Stored data entries

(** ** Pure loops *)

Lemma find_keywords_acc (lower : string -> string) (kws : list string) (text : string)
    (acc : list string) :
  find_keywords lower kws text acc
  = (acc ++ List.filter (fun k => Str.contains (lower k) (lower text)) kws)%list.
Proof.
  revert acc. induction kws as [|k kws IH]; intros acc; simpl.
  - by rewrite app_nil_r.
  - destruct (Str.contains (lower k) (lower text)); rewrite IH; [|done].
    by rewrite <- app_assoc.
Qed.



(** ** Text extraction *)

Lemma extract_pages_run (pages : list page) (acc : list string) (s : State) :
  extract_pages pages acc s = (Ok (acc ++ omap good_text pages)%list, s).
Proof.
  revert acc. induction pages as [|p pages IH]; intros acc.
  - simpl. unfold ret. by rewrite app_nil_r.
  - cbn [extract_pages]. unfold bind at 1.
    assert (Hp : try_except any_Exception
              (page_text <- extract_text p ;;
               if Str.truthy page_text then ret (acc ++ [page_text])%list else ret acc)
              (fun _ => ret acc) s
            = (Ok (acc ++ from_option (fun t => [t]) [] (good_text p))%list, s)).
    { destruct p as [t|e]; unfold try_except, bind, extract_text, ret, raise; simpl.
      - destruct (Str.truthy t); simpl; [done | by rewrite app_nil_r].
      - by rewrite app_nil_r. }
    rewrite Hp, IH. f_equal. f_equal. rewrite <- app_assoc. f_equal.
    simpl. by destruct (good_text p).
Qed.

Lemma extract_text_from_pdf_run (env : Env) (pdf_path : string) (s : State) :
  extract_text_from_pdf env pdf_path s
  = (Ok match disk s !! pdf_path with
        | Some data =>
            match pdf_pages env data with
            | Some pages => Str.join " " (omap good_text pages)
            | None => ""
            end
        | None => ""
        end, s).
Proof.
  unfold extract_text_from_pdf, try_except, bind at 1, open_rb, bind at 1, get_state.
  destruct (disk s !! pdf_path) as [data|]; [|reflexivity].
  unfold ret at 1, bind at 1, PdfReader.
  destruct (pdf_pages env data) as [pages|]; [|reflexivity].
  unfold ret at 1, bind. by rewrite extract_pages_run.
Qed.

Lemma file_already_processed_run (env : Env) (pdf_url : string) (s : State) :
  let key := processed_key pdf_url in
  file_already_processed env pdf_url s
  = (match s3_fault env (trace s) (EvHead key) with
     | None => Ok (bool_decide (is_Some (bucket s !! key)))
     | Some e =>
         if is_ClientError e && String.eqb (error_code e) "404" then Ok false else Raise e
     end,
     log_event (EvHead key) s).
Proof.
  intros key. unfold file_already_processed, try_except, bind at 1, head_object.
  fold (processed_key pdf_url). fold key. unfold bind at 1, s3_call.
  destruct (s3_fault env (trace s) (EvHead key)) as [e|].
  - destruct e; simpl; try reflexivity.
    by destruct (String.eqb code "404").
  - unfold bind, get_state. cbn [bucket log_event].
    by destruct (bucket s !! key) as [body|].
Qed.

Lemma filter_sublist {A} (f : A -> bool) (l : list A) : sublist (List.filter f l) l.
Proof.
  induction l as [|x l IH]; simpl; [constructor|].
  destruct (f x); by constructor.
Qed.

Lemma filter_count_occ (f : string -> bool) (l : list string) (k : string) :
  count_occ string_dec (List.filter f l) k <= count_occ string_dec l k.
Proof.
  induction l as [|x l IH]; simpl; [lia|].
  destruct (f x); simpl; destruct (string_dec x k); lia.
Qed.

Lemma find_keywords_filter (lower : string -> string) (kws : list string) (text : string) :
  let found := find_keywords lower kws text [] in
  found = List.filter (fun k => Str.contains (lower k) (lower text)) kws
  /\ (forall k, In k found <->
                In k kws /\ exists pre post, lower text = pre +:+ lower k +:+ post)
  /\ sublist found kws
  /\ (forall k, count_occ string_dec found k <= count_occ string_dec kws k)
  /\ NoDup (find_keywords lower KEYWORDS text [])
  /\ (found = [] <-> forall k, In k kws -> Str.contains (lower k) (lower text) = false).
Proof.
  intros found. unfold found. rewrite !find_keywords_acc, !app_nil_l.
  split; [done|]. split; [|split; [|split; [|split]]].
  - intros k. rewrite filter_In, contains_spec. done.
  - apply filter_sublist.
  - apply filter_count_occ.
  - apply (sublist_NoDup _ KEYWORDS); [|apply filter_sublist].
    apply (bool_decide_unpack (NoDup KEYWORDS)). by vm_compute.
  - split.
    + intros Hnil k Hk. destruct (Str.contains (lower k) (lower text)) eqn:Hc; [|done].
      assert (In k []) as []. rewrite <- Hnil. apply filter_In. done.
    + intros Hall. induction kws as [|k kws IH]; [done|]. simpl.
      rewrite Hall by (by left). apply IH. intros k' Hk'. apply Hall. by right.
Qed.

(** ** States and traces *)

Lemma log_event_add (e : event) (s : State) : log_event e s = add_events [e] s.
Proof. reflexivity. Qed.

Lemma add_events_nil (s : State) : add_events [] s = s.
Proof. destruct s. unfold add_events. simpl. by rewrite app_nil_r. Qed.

Prompt
Both the first line of the records above and the line containing "destruct (disk s" are to be transcribed exactly, together with every line between them, and nothing else.

Result of this task
(** ** Pure loops *)

Lemma find_keywords_acc (lower : string -> string) (kws : list string) (text : string)
    (acc : list string) :
  find_keywords lower kws text acc
  = (acc ++ List.filter (fun k => Str.contains (lower k) (lower text)) kws)%list.
Proof.
  revert acc. induction kws as [|k kws IH]; intros acc; simpl.
  - by rewrite app_nil_r.
  - destruct (Str.contains (lower k) (lower text)); rewrite IH; [|done].
    by rewrite <- app_assoc.
Qed.



(** ** Text extraction *)

Lemma extract_pages_run (pages : list page) (acc : list string) (s : State) :
  extract_pages pages acc s = (Ok (acc ++ omap good_text pages)%list, s).
Proof.
  revert acc. induction pages as [|p pages IH]; intros acc.
  - simpl. unfold ret. by rewrite app_nil_r.
  - cbn [extract_pages]. unfold bind at 1.
    assert (Hp : try_except any_Exception
              (page_text <- extract_text p ;;
               if Str.truthy page_text then ret (acc ++ [page_text])%list else ret acc)
              (fun _ => ret acc) s
            = (Ok (acc ++ from_option (fun t => [t]) [] (good_text p))%list, s)).
    { destruct p as [t|e]; unfold try_except, bind, extract_text, ret, raise; simpl.
      - destruct (Str.truthy t); simpl; [done | by rewrite app_nil_r].
      - by rewrite app_nil_r. }
    rewrite Hp, IH. f_equal. f_equal. rewrite <- app_assoc. f_equal.
    simpl. by destruct (good_text p).
Qed.

Lemma extract_text_from_pdf_run (env : Env) (pdf_path : string) (s : State) :
  extract_text_from_pdf env pdf_path s
  = (Ok match disk s !! pdf_path with
        | Some data =>
            match pdf_pages env data with
            | Some pages => Str.join " " (omap good_text pages)
            | None => ""
            end
        | None => ""
        end, s).
Proof.
  unfold extract_text_from_pdf, try_except, bind at 1, open_rb, bind at 1, get_state.
  destruct (disk s !! pdf_path) as [data|]; [|reflexivity].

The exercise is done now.